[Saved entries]

────────────────────────────────────────

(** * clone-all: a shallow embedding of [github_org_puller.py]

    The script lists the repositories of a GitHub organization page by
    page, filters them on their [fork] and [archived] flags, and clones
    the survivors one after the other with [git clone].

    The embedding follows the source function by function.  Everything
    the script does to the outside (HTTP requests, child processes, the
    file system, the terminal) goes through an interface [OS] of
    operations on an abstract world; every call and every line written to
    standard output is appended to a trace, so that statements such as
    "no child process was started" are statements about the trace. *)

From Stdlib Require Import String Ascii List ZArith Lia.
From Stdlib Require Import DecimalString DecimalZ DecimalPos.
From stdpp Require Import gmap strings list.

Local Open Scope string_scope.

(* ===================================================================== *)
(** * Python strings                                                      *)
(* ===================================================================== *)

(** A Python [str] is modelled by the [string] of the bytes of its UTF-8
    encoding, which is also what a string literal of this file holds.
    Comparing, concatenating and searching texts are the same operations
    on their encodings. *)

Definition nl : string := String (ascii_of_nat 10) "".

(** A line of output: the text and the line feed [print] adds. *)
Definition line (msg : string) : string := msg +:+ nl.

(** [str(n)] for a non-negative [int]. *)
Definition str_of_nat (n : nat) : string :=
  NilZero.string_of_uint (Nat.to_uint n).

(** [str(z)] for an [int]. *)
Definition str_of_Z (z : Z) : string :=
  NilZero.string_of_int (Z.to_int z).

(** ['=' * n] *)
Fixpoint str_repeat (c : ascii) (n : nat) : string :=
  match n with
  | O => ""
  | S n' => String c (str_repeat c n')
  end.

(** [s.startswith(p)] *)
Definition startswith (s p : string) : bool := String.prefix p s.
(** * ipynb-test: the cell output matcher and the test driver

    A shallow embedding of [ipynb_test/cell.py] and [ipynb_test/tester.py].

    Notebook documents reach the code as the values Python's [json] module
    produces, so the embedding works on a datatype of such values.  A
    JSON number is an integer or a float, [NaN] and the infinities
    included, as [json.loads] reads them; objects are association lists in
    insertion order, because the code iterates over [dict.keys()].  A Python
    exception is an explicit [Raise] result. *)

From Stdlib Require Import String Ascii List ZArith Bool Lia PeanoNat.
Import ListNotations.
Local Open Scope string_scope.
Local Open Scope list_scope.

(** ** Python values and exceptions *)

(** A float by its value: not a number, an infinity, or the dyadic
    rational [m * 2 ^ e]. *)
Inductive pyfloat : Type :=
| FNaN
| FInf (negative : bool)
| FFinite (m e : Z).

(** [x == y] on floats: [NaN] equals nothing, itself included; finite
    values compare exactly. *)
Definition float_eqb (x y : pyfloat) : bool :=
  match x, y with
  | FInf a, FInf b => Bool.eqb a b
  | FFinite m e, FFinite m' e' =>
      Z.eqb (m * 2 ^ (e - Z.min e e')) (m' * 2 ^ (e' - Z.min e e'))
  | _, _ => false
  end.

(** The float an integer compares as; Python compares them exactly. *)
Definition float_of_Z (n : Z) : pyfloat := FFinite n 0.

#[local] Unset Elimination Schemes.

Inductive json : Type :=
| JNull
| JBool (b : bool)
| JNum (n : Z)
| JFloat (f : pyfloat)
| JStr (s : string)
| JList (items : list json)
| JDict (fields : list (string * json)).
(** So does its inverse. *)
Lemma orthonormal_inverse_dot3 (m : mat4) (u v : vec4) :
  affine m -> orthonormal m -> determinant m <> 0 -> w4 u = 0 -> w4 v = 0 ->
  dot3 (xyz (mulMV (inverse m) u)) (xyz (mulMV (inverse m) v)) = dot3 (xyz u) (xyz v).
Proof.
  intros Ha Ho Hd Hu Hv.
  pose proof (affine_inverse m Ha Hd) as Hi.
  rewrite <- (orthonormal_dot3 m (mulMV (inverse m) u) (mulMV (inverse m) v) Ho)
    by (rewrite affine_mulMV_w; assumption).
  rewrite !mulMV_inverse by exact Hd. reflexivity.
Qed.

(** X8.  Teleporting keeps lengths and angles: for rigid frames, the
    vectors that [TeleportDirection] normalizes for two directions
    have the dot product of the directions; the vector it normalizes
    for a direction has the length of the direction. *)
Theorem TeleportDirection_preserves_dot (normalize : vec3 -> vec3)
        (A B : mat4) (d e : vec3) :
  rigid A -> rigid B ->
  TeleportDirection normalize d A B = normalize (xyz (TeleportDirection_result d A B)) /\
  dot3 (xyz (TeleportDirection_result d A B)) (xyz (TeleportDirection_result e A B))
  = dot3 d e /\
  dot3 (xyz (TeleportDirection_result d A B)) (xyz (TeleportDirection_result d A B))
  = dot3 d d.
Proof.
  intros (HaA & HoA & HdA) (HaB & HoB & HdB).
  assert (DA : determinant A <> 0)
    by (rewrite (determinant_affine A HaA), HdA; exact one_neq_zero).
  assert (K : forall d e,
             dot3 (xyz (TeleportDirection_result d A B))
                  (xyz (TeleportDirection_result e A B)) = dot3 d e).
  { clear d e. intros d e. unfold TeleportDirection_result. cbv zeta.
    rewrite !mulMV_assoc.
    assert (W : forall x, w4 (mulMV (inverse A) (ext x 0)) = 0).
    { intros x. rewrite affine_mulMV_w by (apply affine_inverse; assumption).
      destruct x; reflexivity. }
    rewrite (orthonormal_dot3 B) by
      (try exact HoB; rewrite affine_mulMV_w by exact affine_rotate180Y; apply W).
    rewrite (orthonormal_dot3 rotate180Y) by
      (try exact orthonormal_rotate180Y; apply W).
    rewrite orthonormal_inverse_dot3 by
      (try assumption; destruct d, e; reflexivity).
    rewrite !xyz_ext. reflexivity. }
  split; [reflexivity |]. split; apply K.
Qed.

────────────────────────────────────────

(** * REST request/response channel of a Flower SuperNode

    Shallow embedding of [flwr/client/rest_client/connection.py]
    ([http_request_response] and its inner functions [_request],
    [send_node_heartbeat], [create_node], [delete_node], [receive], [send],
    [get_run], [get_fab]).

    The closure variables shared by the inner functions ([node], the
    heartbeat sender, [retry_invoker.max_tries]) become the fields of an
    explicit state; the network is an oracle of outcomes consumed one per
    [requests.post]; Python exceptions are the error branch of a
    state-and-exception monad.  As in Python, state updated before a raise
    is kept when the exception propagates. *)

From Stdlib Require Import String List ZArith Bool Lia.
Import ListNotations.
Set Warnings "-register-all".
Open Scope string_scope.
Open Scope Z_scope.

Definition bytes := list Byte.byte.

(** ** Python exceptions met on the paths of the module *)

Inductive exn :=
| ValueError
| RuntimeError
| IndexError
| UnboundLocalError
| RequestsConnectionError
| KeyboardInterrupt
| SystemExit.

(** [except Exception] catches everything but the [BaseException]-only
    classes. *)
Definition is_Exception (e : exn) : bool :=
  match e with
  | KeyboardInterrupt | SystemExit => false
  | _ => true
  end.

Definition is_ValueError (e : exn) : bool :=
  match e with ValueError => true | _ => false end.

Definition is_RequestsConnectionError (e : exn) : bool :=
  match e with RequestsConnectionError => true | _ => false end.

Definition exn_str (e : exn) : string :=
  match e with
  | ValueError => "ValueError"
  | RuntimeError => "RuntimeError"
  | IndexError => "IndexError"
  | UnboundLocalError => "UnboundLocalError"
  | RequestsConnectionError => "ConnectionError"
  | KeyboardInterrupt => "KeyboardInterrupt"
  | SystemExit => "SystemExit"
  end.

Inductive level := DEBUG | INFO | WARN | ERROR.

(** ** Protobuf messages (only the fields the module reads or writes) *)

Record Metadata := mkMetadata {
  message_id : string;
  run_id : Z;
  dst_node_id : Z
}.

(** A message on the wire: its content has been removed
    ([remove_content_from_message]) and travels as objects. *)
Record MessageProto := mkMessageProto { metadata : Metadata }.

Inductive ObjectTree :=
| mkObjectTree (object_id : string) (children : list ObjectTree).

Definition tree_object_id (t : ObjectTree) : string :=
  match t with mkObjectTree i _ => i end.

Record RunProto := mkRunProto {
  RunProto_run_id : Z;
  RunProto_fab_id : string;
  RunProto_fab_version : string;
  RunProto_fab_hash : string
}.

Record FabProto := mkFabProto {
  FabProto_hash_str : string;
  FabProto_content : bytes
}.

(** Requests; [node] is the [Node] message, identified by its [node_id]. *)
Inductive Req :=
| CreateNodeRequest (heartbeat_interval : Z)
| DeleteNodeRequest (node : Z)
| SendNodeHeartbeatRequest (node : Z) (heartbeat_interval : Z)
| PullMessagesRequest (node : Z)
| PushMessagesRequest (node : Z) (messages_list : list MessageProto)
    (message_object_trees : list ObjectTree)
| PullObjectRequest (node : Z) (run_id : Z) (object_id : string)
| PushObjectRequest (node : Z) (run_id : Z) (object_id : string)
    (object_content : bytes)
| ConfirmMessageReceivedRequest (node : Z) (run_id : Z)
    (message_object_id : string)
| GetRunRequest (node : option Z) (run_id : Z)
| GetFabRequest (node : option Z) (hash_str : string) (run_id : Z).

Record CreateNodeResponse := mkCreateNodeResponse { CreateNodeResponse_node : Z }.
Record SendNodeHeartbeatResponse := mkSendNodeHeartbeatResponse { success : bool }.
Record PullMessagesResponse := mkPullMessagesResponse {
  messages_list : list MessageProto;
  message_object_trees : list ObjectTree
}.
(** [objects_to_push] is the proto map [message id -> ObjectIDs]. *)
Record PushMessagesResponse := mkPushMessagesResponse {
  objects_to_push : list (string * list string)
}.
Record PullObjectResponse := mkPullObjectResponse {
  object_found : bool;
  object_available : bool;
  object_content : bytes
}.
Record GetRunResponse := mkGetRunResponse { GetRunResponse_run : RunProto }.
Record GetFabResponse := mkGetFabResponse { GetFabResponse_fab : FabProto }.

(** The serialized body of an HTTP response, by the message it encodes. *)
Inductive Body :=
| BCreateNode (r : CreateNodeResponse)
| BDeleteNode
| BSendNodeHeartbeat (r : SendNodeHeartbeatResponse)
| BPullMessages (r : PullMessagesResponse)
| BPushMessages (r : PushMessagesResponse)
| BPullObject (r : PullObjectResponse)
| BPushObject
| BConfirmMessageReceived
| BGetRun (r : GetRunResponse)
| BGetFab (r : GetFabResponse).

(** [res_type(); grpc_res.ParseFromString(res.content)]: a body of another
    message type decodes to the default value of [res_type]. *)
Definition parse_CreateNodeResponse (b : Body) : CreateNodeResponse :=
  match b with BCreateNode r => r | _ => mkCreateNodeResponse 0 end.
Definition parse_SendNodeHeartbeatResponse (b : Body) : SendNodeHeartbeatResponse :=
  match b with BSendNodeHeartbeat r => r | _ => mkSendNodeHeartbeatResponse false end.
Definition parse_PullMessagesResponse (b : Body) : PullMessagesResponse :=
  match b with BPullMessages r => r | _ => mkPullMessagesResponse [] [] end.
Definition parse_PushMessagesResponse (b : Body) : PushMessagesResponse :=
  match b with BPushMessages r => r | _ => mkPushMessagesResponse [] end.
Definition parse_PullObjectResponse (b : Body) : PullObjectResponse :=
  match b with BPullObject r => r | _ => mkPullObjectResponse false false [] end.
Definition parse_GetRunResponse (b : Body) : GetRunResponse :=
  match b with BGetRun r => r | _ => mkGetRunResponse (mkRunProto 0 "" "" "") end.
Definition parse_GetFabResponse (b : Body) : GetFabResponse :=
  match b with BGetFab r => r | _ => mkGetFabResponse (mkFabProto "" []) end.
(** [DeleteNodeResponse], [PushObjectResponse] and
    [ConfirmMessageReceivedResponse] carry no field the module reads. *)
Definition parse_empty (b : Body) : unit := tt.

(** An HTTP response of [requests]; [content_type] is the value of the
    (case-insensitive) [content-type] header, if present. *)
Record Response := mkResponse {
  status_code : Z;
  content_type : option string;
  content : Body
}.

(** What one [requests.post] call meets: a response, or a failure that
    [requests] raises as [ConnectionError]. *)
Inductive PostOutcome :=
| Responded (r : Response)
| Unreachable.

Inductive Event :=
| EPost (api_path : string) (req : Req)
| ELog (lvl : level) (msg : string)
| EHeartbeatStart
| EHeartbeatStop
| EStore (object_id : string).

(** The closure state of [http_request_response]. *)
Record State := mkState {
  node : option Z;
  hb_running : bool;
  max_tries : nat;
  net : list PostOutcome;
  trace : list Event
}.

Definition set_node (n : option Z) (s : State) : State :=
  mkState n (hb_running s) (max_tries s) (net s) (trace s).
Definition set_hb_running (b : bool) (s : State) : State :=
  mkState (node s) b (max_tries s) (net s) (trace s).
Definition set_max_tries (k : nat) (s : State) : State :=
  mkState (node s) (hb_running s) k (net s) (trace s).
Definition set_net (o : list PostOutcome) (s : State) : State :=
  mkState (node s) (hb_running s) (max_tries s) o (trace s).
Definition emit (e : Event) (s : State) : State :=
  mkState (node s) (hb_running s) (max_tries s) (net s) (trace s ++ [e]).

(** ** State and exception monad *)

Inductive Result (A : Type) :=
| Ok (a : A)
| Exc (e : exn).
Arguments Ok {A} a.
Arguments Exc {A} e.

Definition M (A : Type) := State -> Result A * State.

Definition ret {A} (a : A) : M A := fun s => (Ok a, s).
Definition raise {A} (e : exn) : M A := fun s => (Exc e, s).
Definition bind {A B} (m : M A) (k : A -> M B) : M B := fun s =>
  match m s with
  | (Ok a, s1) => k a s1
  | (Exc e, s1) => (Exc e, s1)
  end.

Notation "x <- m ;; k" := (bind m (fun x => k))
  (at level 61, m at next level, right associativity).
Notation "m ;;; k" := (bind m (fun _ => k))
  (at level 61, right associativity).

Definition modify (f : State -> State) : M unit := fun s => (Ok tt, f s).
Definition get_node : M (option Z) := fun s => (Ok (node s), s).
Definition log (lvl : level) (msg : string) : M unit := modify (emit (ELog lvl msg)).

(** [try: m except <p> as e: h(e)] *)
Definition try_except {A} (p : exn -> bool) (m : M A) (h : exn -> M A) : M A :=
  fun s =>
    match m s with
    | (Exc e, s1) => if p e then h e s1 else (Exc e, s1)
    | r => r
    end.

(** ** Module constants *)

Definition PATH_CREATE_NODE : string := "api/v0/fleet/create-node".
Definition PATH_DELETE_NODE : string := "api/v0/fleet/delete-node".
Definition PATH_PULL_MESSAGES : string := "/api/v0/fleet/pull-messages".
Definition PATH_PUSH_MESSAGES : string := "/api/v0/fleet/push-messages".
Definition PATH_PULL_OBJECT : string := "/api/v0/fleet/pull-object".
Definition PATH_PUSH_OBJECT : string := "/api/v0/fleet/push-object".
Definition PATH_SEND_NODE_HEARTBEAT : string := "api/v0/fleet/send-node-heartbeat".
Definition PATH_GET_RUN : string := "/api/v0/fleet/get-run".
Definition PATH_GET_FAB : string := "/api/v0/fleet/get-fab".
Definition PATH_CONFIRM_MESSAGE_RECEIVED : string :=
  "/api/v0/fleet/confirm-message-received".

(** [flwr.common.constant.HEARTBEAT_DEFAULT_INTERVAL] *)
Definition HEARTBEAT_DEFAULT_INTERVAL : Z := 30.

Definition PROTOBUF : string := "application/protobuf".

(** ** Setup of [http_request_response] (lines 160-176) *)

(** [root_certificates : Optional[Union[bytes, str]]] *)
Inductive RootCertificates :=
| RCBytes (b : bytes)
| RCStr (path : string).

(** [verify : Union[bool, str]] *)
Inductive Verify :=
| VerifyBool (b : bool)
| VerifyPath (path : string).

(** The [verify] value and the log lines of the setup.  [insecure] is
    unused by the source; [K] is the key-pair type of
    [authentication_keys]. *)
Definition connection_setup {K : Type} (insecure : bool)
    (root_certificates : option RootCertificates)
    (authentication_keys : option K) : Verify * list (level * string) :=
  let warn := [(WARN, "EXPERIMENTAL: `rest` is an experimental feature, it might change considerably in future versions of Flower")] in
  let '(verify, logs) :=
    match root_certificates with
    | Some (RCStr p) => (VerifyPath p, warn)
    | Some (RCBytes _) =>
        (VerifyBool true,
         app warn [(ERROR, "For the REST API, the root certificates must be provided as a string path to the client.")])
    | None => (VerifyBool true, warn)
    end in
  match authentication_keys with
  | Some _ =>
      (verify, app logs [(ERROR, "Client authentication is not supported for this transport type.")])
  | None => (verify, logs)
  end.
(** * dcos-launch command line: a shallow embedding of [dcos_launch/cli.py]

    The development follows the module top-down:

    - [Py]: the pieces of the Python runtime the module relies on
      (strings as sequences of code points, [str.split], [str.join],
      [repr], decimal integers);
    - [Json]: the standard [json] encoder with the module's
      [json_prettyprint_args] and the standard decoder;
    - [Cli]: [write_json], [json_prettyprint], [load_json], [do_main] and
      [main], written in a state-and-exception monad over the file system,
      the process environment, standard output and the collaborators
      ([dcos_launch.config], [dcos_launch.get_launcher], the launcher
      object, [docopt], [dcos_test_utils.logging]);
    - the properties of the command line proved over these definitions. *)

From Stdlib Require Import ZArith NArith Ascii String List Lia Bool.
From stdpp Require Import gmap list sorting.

────────────────────────────────────────

## What you will do
Working from the entries above, filter out every line that lacks "number" and copy what remains.

## Answer space
    JSON number is an integer or a float, [NaN] and the infinities
(** A float by its value: not a number, an infinity, or the dyadic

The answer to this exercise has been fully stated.